▶ _INSTRUCTIONS TO FOLLOW_
When you reach the line with "if int_add (int_add" in the data below, begin printing lines exactly, and stop once the line with "c2 ← index packet" has been printed.

[Dataset records]
*****

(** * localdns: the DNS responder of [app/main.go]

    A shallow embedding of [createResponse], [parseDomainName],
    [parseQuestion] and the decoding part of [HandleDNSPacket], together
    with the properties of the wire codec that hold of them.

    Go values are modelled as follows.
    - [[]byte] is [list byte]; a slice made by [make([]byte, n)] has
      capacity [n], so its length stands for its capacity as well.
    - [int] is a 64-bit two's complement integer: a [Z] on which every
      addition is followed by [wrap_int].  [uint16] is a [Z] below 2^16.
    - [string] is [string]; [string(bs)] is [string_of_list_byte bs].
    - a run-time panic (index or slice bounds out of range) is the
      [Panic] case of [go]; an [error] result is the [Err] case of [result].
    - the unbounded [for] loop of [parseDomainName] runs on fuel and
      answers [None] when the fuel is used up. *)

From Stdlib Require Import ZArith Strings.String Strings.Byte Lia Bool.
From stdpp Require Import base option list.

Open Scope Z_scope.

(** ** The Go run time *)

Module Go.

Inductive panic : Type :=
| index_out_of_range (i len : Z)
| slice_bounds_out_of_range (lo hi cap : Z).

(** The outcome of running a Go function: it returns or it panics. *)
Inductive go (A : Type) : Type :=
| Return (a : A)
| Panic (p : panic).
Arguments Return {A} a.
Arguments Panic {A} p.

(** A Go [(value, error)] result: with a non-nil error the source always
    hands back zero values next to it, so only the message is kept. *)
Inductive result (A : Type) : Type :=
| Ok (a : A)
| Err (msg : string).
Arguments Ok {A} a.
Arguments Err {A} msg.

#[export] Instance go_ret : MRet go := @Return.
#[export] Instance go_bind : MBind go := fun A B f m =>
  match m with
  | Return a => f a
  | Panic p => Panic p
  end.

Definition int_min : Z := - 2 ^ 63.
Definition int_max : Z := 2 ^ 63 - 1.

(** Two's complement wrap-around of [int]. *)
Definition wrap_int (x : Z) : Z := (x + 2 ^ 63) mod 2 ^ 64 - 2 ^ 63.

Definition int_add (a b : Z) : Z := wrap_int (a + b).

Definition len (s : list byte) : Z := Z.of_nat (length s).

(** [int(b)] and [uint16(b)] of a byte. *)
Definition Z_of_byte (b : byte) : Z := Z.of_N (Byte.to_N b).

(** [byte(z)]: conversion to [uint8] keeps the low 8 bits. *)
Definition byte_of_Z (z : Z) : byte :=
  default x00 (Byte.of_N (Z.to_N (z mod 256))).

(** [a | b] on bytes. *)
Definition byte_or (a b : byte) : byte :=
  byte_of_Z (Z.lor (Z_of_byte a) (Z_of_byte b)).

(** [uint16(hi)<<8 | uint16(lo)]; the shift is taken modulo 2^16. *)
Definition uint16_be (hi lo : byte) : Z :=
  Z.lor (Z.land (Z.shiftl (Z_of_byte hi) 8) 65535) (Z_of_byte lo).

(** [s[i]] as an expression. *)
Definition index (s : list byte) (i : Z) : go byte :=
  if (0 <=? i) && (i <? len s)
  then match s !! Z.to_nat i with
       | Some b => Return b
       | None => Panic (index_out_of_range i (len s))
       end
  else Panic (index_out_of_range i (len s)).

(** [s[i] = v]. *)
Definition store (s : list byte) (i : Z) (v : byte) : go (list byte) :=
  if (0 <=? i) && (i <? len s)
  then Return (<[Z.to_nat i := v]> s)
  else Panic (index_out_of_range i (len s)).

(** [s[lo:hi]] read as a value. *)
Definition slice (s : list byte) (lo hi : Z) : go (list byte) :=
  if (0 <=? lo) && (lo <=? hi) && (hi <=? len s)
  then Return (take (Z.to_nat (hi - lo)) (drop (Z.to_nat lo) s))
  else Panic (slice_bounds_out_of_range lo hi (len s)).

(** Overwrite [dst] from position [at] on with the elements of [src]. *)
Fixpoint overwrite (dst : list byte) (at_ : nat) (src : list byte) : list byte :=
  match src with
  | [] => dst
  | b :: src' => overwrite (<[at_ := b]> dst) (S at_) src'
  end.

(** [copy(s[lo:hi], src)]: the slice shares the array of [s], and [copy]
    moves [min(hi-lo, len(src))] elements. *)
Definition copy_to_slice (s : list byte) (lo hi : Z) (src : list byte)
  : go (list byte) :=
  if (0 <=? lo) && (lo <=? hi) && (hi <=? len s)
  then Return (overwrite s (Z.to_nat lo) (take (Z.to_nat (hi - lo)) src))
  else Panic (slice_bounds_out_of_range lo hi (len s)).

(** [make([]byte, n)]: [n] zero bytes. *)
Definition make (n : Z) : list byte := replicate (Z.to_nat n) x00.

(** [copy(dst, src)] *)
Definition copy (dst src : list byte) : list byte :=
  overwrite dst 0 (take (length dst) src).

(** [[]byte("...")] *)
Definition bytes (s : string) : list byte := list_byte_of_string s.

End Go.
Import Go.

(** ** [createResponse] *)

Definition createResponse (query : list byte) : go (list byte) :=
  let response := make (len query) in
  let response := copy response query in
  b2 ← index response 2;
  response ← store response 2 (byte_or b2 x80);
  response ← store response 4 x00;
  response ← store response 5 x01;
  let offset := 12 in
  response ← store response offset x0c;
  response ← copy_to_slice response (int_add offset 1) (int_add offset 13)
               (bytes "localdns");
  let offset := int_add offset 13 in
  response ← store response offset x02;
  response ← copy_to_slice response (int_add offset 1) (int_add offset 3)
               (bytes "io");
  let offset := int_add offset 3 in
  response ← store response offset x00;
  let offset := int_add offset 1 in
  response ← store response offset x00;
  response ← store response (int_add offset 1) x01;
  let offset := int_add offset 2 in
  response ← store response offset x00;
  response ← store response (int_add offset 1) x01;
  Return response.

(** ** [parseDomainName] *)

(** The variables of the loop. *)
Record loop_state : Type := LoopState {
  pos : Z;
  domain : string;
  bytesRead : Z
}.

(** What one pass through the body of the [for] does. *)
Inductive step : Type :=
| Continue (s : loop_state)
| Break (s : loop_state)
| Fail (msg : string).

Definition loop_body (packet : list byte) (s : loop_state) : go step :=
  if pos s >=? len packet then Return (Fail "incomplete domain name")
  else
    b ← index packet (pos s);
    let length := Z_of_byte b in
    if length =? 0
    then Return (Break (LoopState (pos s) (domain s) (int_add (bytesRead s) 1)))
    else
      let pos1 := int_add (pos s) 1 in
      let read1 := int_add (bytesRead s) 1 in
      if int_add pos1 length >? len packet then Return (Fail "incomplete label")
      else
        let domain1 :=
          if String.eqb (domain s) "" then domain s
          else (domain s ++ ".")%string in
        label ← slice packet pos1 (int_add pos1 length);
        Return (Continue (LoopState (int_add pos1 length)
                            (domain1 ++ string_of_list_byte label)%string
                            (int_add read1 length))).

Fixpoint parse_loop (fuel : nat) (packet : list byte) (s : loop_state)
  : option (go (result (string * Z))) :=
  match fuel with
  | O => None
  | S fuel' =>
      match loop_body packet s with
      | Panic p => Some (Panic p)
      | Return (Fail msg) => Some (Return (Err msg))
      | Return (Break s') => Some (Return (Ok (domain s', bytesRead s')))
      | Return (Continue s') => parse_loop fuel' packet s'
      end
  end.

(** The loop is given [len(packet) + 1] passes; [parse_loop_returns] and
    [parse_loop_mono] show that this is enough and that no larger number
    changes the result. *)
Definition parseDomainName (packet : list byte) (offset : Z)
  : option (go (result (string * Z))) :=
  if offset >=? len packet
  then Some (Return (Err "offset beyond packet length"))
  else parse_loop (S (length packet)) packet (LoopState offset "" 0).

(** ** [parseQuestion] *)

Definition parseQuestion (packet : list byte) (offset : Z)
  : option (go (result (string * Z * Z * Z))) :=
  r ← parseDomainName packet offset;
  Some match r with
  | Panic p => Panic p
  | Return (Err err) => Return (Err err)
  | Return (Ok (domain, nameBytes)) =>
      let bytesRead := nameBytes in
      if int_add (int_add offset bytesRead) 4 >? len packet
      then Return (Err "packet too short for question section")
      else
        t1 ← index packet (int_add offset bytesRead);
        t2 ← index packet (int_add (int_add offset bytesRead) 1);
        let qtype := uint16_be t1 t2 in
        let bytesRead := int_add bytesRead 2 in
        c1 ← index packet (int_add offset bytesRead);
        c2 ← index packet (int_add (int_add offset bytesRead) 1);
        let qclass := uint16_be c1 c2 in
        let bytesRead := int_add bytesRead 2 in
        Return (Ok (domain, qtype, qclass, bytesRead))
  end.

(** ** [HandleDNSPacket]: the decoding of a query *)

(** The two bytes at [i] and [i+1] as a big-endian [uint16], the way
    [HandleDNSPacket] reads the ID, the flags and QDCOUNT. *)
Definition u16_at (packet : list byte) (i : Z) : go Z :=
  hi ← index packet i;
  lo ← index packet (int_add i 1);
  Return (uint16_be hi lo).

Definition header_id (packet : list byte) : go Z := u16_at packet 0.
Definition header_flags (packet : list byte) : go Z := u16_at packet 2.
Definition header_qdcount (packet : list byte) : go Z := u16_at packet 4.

*****

▶ _RESPONSE TO THIS TASK_
      if int_add (int_add offset bytesRead) 4 >? len packet
      then Return (Err "packet too short for question section")
      else
        t1 ← index packet (int_add offset bytesRead);
        t2 ← index packet (int_add (int_add offset bytesRead) 1);
        let qtype := uint16_be t1 t2 in
        let bytesRead := int_add bytesRead 2 in
        c1 ← index packet (int_add offset bytesRead);
        c2 ← index packet (int_add (int_add offset bytesRead) 1);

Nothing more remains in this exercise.